### Collected data entries
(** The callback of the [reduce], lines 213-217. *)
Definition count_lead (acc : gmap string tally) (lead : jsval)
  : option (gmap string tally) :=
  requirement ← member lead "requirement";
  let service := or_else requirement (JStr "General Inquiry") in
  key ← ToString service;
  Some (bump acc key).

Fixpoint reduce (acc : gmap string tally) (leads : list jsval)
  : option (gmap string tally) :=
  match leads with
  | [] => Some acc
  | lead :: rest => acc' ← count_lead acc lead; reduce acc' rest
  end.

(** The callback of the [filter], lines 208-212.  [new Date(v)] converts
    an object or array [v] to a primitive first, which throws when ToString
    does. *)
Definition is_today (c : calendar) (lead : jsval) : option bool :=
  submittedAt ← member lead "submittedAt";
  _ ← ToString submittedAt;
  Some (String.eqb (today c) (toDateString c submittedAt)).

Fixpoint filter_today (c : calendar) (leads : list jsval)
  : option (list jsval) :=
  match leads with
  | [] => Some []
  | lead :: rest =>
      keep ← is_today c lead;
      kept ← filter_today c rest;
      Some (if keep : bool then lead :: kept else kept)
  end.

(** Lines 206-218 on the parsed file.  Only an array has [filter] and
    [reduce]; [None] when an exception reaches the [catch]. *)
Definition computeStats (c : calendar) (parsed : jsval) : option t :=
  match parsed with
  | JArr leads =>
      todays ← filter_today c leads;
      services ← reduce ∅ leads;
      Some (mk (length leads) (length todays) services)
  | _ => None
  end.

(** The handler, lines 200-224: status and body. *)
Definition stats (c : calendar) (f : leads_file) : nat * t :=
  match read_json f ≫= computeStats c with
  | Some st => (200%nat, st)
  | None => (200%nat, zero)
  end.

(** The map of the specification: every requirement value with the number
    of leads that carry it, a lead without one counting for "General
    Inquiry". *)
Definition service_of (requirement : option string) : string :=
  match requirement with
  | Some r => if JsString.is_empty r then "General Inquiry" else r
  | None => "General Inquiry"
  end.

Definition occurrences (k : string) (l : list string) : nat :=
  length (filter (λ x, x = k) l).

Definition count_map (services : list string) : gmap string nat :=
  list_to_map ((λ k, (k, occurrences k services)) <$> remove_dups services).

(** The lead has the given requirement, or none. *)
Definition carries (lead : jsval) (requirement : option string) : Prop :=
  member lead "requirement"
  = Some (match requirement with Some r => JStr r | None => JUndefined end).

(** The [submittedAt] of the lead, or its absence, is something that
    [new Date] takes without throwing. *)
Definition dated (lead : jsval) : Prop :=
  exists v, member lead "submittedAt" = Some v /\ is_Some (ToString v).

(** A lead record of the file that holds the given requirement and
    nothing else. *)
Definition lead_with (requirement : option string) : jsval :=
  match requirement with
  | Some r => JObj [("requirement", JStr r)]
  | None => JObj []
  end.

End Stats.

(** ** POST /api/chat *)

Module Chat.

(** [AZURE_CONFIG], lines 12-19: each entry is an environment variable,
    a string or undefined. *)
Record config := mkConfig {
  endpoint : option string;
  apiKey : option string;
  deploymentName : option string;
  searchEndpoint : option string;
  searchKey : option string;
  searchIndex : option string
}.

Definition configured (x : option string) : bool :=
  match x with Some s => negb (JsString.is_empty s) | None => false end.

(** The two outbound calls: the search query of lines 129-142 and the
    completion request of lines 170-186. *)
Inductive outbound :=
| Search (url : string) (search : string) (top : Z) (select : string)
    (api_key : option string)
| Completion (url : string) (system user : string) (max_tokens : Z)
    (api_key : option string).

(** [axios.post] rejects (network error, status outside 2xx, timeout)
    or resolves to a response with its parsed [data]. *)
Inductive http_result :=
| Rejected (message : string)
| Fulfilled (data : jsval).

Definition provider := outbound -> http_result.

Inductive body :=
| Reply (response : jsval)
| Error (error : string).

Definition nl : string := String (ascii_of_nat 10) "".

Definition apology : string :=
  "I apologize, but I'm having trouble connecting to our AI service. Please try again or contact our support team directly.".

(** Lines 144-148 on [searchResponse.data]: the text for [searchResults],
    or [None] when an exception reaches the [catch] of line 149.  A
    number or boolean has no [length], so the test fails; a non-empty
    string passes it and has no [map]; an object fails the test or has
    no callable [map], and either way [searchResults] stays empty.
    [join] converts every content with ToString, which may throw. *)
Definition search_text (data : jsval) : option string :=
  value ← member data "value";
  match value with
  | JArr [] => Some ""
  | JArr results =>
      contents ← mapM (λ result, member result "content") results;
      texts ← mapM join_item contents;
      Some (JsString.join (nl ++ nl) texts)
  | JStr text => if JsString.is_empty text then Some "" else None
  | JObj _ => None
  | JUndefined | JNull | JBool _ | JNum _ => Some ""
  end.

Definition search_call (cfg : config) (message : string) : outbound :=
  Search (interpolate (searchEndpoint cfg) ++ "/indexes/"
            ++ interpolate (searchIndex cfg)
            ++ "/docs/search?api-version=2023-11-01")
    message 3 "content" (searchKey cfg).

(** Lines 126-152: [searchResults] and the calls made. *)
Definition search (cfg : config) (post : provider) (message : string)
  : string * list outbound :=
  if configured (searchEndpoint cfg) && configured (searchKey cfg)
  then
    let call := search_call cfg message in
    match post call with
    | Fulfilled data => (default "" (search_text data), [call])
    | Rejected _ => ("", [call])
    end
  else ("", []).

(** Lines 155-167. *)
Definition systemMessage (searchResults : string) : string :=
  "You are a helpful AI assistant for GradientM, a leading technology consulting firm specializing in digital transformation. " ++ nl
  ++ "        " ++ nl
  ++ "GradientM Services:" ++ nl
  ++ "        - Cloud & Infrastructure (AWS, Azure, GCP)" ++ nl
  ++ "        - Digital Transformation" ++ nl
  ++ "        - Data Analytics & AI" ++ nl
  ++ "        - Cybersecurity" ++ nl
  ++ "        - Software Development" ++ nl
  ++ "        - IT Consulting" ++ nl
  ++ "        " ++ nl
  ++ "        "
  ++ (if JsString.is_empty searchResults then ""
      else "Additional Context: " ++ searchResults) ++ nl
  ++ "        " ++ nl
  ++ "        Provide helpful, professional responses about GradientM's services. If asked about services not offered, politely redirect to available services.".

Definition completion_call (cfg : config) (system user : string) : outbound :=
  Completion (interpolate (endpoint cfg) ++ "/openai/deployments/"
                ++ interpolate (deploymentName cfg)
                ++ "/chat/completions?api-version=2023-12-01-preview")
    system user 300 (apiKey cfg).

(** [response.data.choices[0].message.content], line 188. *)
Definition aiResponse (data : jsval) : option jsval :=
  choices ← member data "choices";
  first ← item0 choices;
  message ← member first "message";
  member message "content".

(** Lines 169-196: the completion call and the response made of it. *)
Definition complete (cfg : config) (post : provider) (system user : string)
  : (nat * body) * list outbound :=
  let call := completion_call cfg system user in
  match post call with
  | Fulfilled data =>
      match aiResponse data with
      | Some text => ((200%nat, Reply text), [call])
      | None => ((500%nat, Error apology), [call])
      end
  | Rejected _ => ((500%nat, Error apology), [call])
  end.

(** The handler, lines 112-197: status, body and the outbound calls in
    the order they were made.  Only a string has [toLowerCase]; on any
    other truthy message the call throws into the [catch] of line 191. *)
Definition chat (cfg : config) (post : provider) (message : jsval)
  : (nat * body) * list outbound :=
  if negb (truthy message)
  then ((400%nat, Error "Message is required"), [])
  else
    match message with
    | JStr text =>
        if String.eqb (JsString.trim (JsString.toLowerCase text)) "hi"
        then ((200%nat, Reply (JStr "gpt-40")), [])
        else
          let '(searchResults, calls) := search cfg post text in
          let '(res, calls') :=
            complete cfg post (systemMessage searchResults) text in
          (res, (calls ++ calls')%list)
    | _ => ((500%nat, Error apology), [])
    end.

--

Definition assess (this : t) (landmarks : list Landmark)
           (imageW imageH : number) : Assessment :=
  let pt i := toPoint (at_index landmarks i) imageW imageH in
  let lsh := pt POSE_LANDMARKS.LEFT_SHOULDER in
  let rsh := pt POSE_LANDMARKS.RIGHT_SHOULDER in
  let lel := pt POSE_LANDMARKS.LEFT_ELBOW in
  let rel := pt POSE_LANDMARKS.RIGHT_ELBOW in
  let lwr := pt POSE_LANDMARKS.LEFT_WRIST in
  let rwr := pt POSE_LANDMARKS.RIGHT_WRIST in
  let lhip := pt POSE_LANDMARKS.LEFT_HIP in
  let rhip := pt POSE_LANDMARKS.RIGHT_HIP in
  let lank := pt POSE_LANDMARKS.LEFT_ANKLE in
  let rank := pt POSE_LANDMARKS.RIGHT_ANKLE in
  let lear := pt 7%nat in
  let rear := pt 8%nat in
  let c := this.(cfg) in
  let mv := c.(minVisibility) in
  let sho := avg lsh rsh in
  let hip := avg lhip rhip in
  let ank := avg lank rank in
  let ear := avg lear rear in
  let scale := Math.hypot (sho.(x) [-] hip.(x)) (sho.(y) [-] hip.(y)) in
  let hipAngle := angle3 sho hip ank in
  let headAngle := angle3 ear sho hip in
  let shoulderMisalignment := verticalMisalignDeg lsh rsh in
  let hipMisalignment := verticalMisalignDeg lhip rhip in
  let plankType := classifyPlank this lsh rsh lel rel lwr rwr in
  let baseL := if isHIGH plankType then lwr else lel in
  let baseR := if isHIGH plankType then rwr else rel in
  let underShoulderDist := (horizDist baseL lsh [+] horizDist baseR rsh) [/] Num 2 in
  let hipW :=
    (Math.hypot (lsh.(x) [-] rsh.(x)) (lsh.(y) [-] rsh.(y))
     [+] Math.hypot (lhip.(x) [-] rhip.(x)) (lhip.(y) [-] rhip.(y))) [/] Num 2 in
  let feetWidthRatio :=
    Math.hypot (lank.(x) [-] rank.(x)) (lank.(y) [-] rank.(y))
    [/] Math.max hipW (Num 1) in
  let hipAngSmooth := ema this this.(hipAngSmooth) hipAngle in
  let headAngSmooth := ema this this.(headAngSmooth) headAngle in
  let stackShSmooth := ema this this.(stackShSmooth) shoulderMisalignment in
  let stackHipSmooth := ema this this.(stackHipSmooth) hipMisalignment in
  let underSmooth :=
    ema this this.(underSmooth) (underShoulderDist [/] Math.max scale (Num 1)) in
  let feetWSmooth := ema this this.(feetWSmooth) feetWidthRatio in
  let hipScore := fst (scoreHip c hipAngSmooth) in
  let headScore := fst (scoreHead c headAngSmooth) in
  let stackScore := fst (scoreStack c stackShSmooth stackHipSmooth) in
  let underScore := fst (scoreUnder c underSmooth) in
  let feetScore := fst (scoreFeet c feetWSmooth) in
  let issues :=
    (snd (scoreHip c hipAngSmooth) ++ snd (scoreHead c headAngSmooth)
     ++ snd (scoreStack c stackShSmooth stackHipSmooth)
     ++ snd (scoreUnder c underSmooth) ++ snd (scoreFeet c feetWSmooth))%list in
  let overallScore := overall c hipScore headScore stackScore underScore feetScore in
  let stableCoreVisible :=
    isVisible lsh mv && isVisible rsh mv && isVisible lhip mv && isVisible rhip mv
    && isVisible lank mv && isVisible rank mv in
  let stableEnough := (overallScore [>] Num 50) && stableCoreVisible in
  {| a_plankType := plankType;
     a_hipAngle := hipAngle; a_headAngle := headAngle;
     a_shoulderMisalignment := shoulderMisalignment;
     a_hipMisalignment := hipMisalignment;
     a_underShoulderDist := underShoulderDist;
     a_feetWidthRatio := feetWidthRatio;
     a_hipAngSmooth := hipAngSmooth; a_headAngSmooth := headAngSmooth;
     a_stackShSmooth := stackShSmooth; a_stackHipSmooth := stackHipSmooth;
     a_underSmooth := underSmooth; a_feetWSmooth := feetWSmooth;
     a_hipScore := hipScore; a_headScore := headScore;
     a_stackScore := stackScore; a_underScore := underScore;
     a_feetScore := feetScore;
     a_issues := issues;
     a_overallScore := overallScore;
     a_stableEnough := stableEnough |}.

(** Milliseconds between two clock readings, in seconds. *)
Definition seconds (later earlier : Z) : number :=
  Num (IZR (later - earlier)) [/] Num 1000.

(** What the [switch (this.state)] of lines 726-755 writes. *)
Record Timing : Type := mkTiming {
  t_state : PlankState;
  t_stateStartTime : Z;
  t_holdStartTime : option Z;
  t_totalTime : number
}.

==

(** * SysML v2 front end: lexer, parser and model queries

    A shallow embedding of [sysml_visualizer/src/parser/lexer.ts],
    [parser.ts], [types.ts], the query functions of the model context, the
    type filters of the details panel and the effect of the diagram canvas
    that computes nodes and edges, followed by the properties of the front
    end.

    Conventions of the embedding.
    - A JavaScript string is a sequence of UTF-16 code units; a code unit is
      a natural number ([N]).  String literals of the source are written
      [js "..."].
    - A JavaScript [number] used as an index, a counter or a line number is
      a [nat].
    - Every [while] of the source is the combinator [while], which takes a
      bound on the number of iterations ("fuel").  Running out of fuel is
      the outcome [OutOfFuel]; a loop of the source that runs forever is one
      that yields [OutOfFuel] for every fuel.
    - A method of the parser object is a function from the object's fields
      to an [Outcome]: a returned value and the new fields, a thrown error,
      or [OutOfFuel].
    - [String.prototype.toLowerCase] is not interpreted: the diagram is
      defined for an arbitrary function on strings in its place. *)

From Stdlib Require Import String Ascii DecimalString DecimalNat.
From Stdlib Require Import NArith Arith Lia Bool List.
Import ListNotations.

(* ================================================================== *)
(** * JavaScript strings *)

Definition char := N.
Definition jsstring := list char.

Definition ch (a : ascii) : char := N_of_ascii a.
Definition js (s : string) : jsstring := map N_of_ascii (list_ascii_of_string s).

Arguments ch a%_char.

### Requirement
For this exercise, please output exactly the lines above starting at the line with "(** The callback of the [reduce], lines" and ending at the line with "(** The callback of the [filter], lines", ends included.

### Written response
(** The callback of the [reduce], lines 213-217. *)
Definition count_lead (acc : gmap string tally) (lead : jsval)
  : option (gmap string tally) :=
  requirement ← member lead "requirement";
  let service := or_else requirement (JStr "General Inquiry") in
  key ← ToString service;
  Some (bump acc key).

Fixpoint reduce (acc : gmap string tally) (leads : list jsval)
  : option (gmap string tally) :=
  match leads with
  | [] => Some acc
  | lead :: rest => acc' ← count_lead acc lead; reduce acc' rest
  end.

(** The callback of the [filter], lines 208-212.  [new Date(v)] converts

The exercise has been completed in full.